┌─ SUPPLIED ENTRIES

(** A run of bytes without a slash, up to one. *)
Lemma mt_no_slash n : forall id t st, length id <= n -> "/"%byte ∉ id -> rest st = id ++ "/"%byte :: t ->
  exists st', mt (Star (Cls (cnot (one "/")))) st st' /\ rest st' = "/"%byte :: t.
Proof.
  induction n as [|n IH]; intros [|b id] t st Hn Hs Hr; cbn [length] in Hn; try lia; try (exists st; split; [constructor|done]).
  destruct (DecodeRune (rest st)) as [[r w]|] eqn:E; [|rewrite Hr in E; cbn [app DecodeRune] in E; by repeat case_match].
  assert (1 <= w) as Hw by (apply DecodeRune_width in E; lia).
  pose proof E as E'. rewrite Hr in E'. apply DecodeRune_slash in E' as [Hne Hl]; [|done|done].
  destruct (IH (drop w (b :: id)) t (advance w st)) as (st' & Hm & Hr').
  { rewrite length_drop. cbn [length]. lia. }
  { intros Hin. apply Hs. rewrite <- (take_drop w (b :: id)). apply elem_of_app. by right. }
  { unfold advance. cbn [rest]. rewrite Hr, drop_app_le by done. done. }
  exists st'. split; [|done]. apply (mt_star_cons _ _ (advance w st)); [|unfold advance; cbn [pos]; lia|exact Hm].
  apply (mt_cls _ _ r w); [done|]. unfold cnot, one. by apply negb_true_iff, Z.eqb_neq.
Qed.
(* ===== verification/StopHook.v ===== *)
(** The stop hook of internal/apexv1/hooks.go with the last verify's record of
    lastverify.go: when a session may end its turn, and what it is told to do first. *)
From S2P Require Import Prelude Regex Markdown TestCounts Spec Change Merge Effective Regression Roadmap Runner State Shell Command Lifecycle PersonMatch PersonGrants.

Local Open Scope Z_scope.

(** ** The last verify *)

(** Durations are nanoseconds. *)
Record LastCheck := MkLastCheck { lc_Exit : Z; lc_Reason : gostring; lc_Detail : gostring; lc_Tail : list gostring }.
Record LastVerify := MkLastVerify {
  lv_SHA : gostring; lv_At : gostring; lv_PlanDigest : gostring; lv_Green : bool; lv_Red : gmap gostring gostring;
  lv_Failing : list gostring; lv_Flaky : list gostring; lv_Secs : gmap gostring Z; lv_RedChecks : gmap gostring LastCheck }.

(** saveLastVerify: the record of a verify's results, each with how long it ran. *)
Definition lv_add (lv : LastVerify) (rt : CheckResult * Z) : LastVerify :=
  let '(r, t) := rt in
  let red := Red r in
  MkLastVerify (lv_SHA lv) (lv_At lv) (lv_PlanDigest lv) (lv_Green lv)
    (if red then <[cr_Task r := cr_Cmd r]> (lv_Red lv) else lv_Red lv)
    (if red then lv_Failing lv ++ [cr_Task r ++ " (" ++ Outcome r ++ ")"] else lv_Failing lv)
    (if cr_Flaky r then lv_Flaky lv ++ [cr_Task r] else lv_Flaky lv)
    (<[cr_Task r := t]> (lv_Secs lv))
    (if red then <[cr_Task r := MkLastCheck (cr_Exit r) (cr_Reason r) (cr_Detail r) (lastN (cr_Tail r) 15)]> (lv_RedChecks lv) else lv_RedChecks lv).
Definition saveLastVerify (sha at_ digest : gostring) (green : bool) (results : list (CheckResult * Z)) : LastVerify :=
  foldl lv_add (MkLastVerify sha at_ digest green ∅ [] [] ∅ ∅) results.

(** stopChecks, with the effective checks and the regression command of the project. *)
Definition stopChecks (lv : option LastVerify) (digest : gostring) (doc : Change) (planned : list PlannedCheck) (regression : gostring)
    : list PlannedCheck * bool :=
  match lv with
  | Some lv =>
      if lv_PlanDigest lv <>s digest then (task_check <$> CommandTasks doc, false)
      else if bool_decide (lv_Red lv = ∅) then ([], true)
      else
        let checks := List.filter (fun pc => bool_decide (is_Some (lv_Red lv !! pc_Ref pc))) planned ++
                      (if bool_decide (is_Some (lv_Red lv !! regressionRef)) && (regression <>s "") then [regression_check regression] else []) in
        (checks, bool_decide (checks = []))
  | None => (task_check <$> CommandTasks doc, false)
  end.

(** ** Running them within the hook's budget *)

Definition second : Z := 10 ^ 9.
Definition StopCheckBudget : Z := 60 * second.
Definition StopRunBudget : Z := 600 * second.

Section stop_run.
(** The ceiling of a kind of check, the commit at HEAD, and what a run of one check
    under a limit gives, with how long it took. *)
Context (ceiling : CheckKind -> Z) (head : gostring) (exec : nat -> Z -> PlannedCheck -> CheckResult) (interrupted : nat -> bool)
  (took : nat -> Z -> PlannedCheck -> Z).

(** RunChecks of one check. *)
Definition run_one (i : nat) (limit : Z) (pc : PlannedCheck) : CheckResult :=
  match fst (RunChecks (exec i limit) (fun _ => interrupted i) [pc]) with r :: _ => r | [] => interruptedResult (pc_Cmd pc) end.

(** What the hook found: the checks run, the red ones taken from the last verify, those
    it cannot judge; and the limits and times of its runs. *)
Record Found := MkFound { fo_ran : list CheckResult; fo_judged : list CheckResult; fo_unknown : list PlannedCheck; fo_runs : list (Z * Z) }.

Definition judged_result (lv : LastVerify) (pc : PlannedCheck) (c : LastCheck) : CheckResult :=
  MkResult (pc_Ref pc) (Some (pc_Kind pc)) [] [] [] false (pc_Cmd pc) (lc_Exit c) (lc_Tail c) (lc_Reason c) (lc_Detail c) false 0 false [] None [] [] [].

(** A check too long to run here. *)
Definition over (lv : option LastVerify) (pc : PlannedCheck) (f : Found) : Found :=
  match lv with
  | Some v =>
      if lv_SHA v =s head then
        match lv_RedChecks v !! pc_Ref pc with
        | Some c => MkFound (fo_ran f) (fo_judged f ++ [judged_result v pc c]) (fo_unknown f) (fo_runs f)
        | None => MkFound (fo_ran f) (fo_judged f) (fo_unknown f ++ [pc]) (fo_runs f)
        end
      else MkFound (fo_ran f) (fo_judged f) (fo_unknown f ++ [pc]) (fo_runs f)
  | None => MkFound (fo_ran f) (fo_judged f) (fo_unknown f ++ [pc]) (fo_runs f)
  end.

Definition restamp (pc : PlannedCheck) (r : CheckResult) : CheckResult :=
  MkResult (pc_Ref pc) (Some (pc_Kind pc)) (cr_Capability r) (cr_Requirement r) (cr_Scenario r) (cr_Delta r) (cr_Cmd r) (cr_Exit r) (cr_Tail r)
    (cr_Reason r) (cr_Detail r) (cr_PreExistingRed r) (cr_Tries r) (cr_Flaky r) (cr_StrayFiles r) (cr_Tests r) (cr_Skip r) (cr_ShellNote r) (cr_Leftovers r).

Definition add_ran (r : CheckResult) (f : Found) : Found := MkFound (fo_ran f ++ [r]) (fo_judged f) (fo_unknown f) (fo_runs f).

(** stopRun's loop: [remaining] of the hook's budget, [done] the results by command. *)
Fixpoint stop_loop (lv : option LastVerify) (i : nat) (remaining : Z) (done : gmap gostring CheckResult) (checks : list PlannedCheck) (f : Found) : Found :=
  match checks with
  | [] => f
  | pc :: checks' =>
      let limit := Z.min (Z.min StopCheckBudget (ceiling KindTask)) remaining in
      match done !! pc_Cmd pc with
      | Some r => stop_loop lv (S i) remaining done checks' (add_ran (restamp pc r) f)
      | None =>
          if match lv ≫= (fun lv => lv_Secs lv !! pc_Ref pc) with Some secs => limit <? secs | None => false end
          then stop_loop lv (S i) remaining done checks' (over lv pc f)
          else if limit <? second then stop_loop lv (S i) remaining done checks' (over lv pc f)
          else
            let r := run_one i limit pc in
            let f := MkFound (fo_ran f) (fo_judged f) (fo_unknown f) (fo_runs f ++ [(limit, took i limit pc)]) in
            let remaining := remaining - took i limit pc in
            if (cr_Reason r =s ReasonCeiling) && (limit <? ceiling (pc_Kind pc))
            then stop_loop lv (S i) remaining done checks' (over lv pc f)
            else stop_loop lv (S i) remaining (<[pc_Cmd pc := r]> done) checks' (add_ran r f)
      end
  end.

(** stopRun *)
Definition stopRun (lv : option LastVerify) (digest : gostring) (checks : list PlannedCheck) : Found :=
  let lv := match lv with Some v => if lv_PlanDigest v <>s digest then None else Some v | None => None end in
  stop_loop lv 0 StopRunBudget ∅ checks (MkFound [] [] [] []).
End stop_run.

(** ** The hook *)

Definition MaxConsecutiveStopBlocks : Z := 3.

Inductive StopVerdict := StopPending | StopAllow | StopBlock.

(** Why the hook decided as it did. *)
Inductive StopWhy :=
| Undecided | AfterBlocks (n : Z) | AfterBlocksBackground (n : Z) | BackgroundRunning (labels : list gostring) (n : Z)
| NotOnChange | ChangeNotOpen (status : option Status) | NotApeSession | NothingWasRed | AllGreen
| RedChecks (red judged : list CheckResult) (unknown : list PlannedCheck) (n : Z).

└─

(YOUR OBJECTIVE)
Give back exactly the lines above, from the line containing "(if cr_Flaky r" through the line containing "Definition second : Z := 10 ^ 9.", with both end lines and nothing more.

(RESPONSE)
    (if cr_Flaky r then lv_Flaky lv ++ [cr_Task r] else lv_Flaky lv)
    (<[cr_Task r := t]> (lv_Secs lv))
    (if red then <[cr_Task r := MkLastCheck (cr_Exit r) (cr_Reason r) (cr_Detail r) (lastN (cr_Tail r) 15)]> (lv_RedChecks lv) else lv_RedChecks lv).
Definition saveLastVerify (sha at_ digest : gostring) (green : bool) (results : list (CheckResult * Z)) : LastVerify :=
  foldl lv_add (MkLastVerify sha at_ digest green ∅ [] [] ∅ ∅) results.

(** stopChecks, with the effective checks and the regression command of the project. *)
Definition stopChecks (lv : option LastVerify) (digest : gostring) (doc : Change) (planned : list PlannedCheck) (regression : gostring)
    : list PlannedCheck * bool :=
  match lv with
  | Some lv =>
      if lv_PlanDigest lv <>s digest then (task_check <$> CommandTasks doc, false)
      else if bool_decide (lv_Red lv = ∅) then ([], true)
      else
        let checks := List.filter (fun pc => bool_decide (is_Some (lv_Red lv !! pc_Ref pc))) planned ++
                      (if bool_decide (is_Some (lv_Red lv !! regressionRef)) && (regression <>s "") then [regression_check regression] else []) in
        (checks, bool_decide (checks = []))
  | None => (task_check <$> CommandTasks doc, false)
  end.

(** ** Running them within the hook's budget *)

Definition second : Z := 10 ^ 9.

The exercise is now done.